Rampant media claims that the bill would be “soft on crime” and decrease penalties, Stern writes, either maliciously or ignorantly misrepresent the more complicated reality:
The notion that the RCCA “softens” penalties for violent crime—especially carjacking and gun offenses—is false in every way that matters. To the contrary, the law increases penalties for a variety of crimes in ways designed to make their prosecution easier. The max penalty for several sex offenses is significantly higher under the RCCA. So is the max penalty for possessing an assault rifle, ghost gun, large capacity magazine or bomb. And the max for attempted murder surges from five years to 22.5 years.
With lengthy explanations and hyperlinks, Stern concluded that the claim that the bill “could increase violent crime is not borne out by data.”
Dismissing racial equity
Stern also expressed frustration at the media campaign against the bill—led by Fox and conservative commentators, but eagerly embraced by the Post—as the bill “is not, and has never been, designed to reduce incarceration in DC,” despite the fact that “the District has one of the highest incarceration rates in the country.”
Those incarcerated are also over 90% Black, while the DC population is only 45% Black (DC DoC, 1/23). Meanwhile, Congress is 11% Black—and the Post editorial board is 100% white. (The board’s one Black member, Jonathan Capehart, resigned in December 2022, reportedly because, after Democratic Sen. Raphael Warnock won reelection, Capehart’s white colleagues insisted on a line mocking those who had warned about voter suppression in Georgia—Axios, 2/28/23; Washington Examiner, 2/28/23.)

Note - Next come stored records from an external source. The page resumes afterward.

(** ** Hexadecimal formatting *)

Lemma append_assoc (s1 s2 s3 : string) : (s1 +:+ s2) +:+ s3 = s1 +:+ (s2 +:+ s3).
Proof.
  induction s1 as [|c s1 IH]; [reflexivity|].
  change (String c ((s1 +:+ s2) +:+ s3) = String c (s1 +:+ (s2 +:+ s3))).
  now f_equal.
Qed.

Lemma append_empty_r (s : string) : s +:+ "" = s.
Proof.
  induction s as [|c s IH]; [reflexivity|].
  change (String c (s +:+ "") = String c s). now f_equal.
Qed.

Lemma list_to_number_step_two_digits number item :
  list_to_number_step number item = number +:+ two_digits item.
Proof.
  unfold list_to_number_step, two_digits.
  destruct (item <=? 0xF); [apply append_assoc|reflexivity].
Qed.

Lemma list_to_number_fold l : forall number,
  fold_left list_to_number_step l number = number +:+ concat_digits l.
Proof.
  induction l as [|item l IH]; intros number; cbn [fold_left concat_digits fold_right].
  - now rewrite append_empty_r.
  - rewrite IH, list_to_number_step_two_digits. apply append_assoc.
Qed.

Lemma list_to_number_concat l : list_to_number l = concat_digits l.
Proof. unfold list_to_number. now rewrite list_to_number_fold. Qed.

Lemma two_digits_ok_bytes :
  forallb two_digits_ok (map Z.of_nat (seq 0 256)) = true.
Proof. vm_compute. reflexivity. Qed.

Lemma two_digits_byte (b : Z) :
  is_byte b ->
  exists h l : ascii,
    two_digits b = String h (String l EmptyString)
    /\ is_lower_hex h = true /\ is_lower_hex l = true
    /\ hex_value h = Some (b / 0x10) /\ hex_value l = Some (b mod 0x10).
Proof.
  intros [Hlo Hhi].
  assert (Hok : two_digits_ok b = true).
  { apply (proj1 (forallb_forall _ _) two_digits_ok_bytes).
    apply in_map_iff. exists (Z.to_nat b). split; [lia|].
    apply in_seq. lia. }
  unfold two_digits_ok in Hok.
  destruct (two_digits b) as [|h [|l [|? ?]]]; try discriminate.
  exists h, l.
  repeat (apply andb_prop in Hok as [Hok ?]).
  repeat match goal with
         | H : bool_decide _ = true |- _ => apply bool_decide_eq_true in H
         end.
  easy.
Qed.

Lemma concat_digits_cons (b : Z) (l : list Z) :
  concat_digits (b :: l) = two_digits b +:+ concat_digits l.
Proof. reflexivity. Qed.

(** C7. For a list [s] of integers in [0, 255], [_list_to_number] returns
    exactly [2 * length s] lowercase hexadecimal characters, two per byte
    and in order, and decoding them two at a time gives [s] back. *)
Theorem list_to_number_roundtrip (s : list Z) :
  Forall is_byte s ->
  String.length (list_to_number s) = (2 * length s)%nat
  /\ all_chars is_lower_hex (list_to_number s) = true
  /\ list_to_number s = concat_digits s
  /\ number_to_list (list_to_number s) = Some s.
Proof.
  rewrite list_to_number_concat.
  induction 1 as [|b s Hb Hs (IHlen & IHhex & _ & IHdec)].
  - repeat split.
  - destruct (two_digits_byte b Hb) as (h & l & Hdigits & Hh & Hl & Hhi & Hlo).
    rewrite concat_digits_cons, Hdigits.
    change (String h (String l "") +:+ concat_digits s)
      with (String h (String l (concat_digits s))).
    repeat split.
    + cbn [String.length length]. rewrite IHlen. lia.
    + cbn [all_chars]. now rewrite Hh, Hl, IHhex.
    + cbn [number_to_list]. rewrite Hhi, Hlo, IHdec. cbn.
      do 2 f_equal. symmetry. apply Z.div_mod. lia.
Qed.

Lemma list_to_number_roundtrip_witness :
  String.length (list_to_number [0x00; 0x0F; 0x10; 0xAB; 0xFF]) = 10%nat
  /\ number_to_list (list_to_number [0x00; 0x0F; 0x10; 0xAB; 0xFF])
     = Some [0x00; 0x0F; 0x10; 0xAB; 0xFF].
Proof.
  assert (Hs : Forall is_byte [0x00; 0x0F; 0x10; 0xAB; 0xFF]).
  { repeat constructor; unfold is_byte; lia. }
  destruct (list_to_number_roundtrip [0x00; 0x0F; 0x10; 0xAB; 0xFF] Hs)
    as (Hlen & _ & _ & Hdec).
  split; [exact Hlen|exact Hdec].
Defined.

(** ** Response collector *)

Lemma collect_loop_timeout flag msg_ext tail :
  poll_times_out tail ->
  collect_loop flag msg_ext tail = (Ok (flag, msg_ext, None), drop 1 tail).
Proof. destruct tail as [|[m|] rest]; cbn; easy. Qed.

Lemma collect_loop_first_frame flag msg_ext ff polls :
  data ff !! 0%nat = Some 0x10 ->
  collect_loop flag msg_ext (Some ff :: polls) = (Raise TypeError, polls).
Proof. intros Hff. cbn [collect_loop]. now rewrite (index_Some _ _ _ Hff). Qed.

(** C2 on the code.  The First-Frame branch subscripts the message object,
    [msg[1:]], where the Consecutive-Frame branch slices [msg.data].  Fed a
    First-Frame and two Consecutive-Frames marked 0x21 and 0x22, the
    collector raises [TypeError] at the First-Frame: the two frames behind
    it stay unread and nothing is reassembled. *)
Theorem collect_response_first_frame_raises :
  forall (self : Action) (sid aid0 aid1 aid2 : Z) (t0 t1 t2 : list Z)
         (log : list Event) (clock : string),
    collect_response self sid
      (mkWorld [Some (mkMessage aid0 (0x10 :: t0));
                Some (mkMessage aid1 (0x21 :: t1));
                Some (mkMessage aid2 (0x22 :: t2))] log clock)
    = (Raise TypeError,
       mkWorld [Some (mkMessage aid1 (0x21 :: t1));
                Some (mkMessage aid2 (0x22 :: t2))] log clock).
Proof. reflexivity. Qed.

(** ** Absent responses *)

Lemma bind_run {A B} (c : M A) (f : A -> M B) (w w' : World) (a : A) :
  c w = (Ok a, w') -> (c ≫= f) w = f a w'.
Proof. intros Hc. unfold mbind, M_bind. now rewrite Hc. Qed.

Lemma emit_run (e : Event) (w : World) :
  emit e w = (Ok tt, {| incoming := incoming w; events := events w ++ [e]; now := now w |}).
Proof. reflexivity. Qed.

(** Run the first action of a sequence, justified by [tac]. *)
Ltac run_with tac :=
  erewrite bind_run by tac; cbv beta iota; cbn [incoming events now].
Ltac run_pure := run_with ltac:(reflexivity).

Lemma collect_response_timeout self sid w :
  poll_times_out (incoming w) ->
  collect_response self sid w
  = (Ok None, {| incoming := drop 1 (incoming w); events := events w; now := now w |}).
Proof.
  intros Hpoll. unfold collect_response.
  now rewrite (collect_loop_timeout _ _ _ Hpoll).
Qed.

(** When the poll times out [_passive_response] logs the error, builds the
    envelope and returns the absent response: nothing is raised. *)
Lemma passive_response_timeout self sid error_str w :
  poll_times_out (incoming w) ->
  passive_response self sid error_str w
  = (Ok None,
     {| incoming := drop 1 (incoming w);
        events := events w ++ [LogInfo "Collecting the response"; LogError error_str];
        now := now w |}).
Proof.
  intros Hpoll. unfold passive_response, log_info_message, log_error_message.
  run_with ltac:(apply emit_run).
  run_with ltac:(apply collect_response_timeout; exact Hpoll).
  run_with ltac:(apply emit_run).
  cbn. now rewrite <- app_assoc.
Qed.

(** C3 on the code.  With no frame on the bus, and with a frame that fails
    verification, [_passive_response] returns the absent response as an
    ordinary result.  The envelope {ERROR: interrupted, No of errors: 1} is
    built and dropped: no [CustomError] carries it to the caller, which the
    docstring of the method announces. *)
Theorem passive_response_envelope_not_raised :
  (forall (self : Action) (sid : Z) (error_str : string) (log : list Event)
          (clock : string),
     passive_response self sid error_str (mkWorld [] log clock)
     = (Ok None,
        mkWorld [] (log ++ [LogInfo "Collecting the response"; LogError error_str])
                clock)
     /\ to_json_error "interrupted" 1 (mkWorld [] log clock)
        = (Ok (mkEnvelope "interrupted" 1 clock), mkWorld [] log clock))
  /\ passive_response (mkAction 0xFA []) READ_BY_IDENTIFIER "Error service"
       (mkWorld [Some (mkMessage 0x18DAFA [0x03; 0x7F; 0x22; 0x31])] [] "12:00")
     = (Ok None,
        mkWorld [] [LogInfo "Collecting the response"; LogError "Error service"]
                "12:00").
Proof.
  split.
  - intros self sid error_str log clock. split; [|reflexivity].
    now rewrite passive_response_timeout.
  - reflexivity.
Qed.

(** C4 on the code.  When the seed request obtains no response the
    authentication sequence goes on: the placeholder seed [1; 2; 3; 4; 5]
    is turned into a key, the key is submitted, and the sequence ends
    without an error. *)
Theorem authentication_continues_without_seed :
  forall (self : Action) (id : Z) (log : list Event) (clock : string),
    authentication self id (mkWorld [] log clock)
    = (Ok tt,
       mkWorld []
         (log ++ [LogInfo "Authenticating";
                  Generate (authentication_seed id);
                  LogInfo "Collecting the response";
                  LogError "Error requesting seed";
                  Generate (authentication_key id [1; 2; 3; 4; 5]);
                  LogInfo "Collecting the response";
                  LogError "Error sending key"])
         clock).
Proof.
  intros self id log clock.
  unfold authentication, log_info_message, generate.
  run_with ltac:(apply emit_run).
  run_with ltac:(apply emit_run).
  run_with ltac:(apply passive_response_timeout; exact I).
  run_pure. run_pure.
  run_with ltac:(apply emit_run).
  run_with ltac:(apply passive_response_timeout; exact I).
  cbn. rewrite <- !app_assoc. reflexivity.
Qed.

(** C5 on the code.  The extractor is handed the absent response and
    answers with the placeholder [1; 2; 3; 4; 5]; with no frame on the bus
    [_read_by_identifier] returns the data string of that placeholder. *)
Theorem extraction_runs_on_absent_frame :
  data_from_frame None = Ok (Some [1; 2; 3; 4; 5])
  /\ forall (self : Action) (id identifier : Z) (log : list Event) (clock : string),
       fst (read_by_identifier self id identifier (mkWorld [] log clock))
       = Ok "0102030405"%string.
Proof.
  split; [reflexivity|].
  intros self id identifier log clock.
  unfold read_by_identifier, log_info_message, generate.
  run_with ltac:(apply emit_run).
  run_with ltac:(apply emit_run).
  run_with ltac:(apply passive_response_timeout; exact I).
  reflexivity.
Qed.

(** * Further properties of the collector *)

Lemma collect_response_settled self sid w flag msg_ext msg rest :
  collect_loop false None (incoming w) = (Ok (flag, msg_ext, msg), rest) ->
  collect_response self sid w
  = (match (if flag then msg_ext else msg) with
     | Some m => accept_if_verified self sid m
     | None => Ok None
     end, polled w rest).
Proof.
  intros Hloop. unfold collect_response, accept_if_verified, polled.
  rewrite Hloop. destruct (if flag then msg_ext else msg) as [m|]; [|reflexivity].
  destruct (verify_frame self m sid) as [[|]|e]; reflexivity.
Qed.

Lemma collect_response_raised self sid w e rest :
  collect_loop false None (incoming w) = (Raise e, rest) ->
  collect_response self sid w = (Raise e, polled w rest).
Proof. intros Hloop. unfold collect_response. now rewrite Hloop. Qed.

Lemma verify_frame_true self msg sid :
  verify_frame self msg sid = Ok true ->
  arbitration_id msg mod 0x100 = my_id self
  /\ data msg !! service_code_offset (data msg) = Some (sid + 0x40).
Proof.
  rewrite verify_frame_unfold. unfold index.
  destruct (Z.eqb_spec (arbitration_id msg mod 0x100) (my_id self)) as [Hid|Hid];
    cbn [negb]; [|discriminate].
  destruct (data msg !! service_code_offset (data msg)) as [code|]; cbn;
    [|discriminate].
  destruct (Z.eqb_spec code (sid + 0x40)) as [->|]; [easy|discriminate].
Qed.

Lemma collect_response_verified self sid w w' m :
  collect_response self sid w = (Ok (Some m), w') ->
  verify_frame self m sid = Ok true.
Proof.
  intros Hc. unfold collect_response in Hc.
  destruct (collect_loop false None (incoming w)) as [[[[flag ext] msg]|e] rest];
    [|discriminate].
  destruct (if flag then ext else msg) as [m'|]; [|discriminate].
  destruct (verify_frame self m' sid) as [[|]|e] eqn:Hv; try discriminate.
  injection Hc as <- _. exact Hv.
Qed.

Its January editorial was the only one of the board’s recent editorials on the reform bill in which the Post addressed issues of racial disparities or equity—and quickly dismissed them as unconvincing:
Proponents of the bill say African Americans are disproportionately convicted of violent crimes and couch their arguments in terms of equity. African Americans are also disproportionately victims of these same crimes.
According to a poll taken last year (HIT Strategies, 3/2/23), 83% of DC registered voters approved of the crime reform bill, including 86% of Black voters. The Post self-righteously condemns those who would deny DC self-governance—until it disagrees with the people’s decisions about how to govern themselves.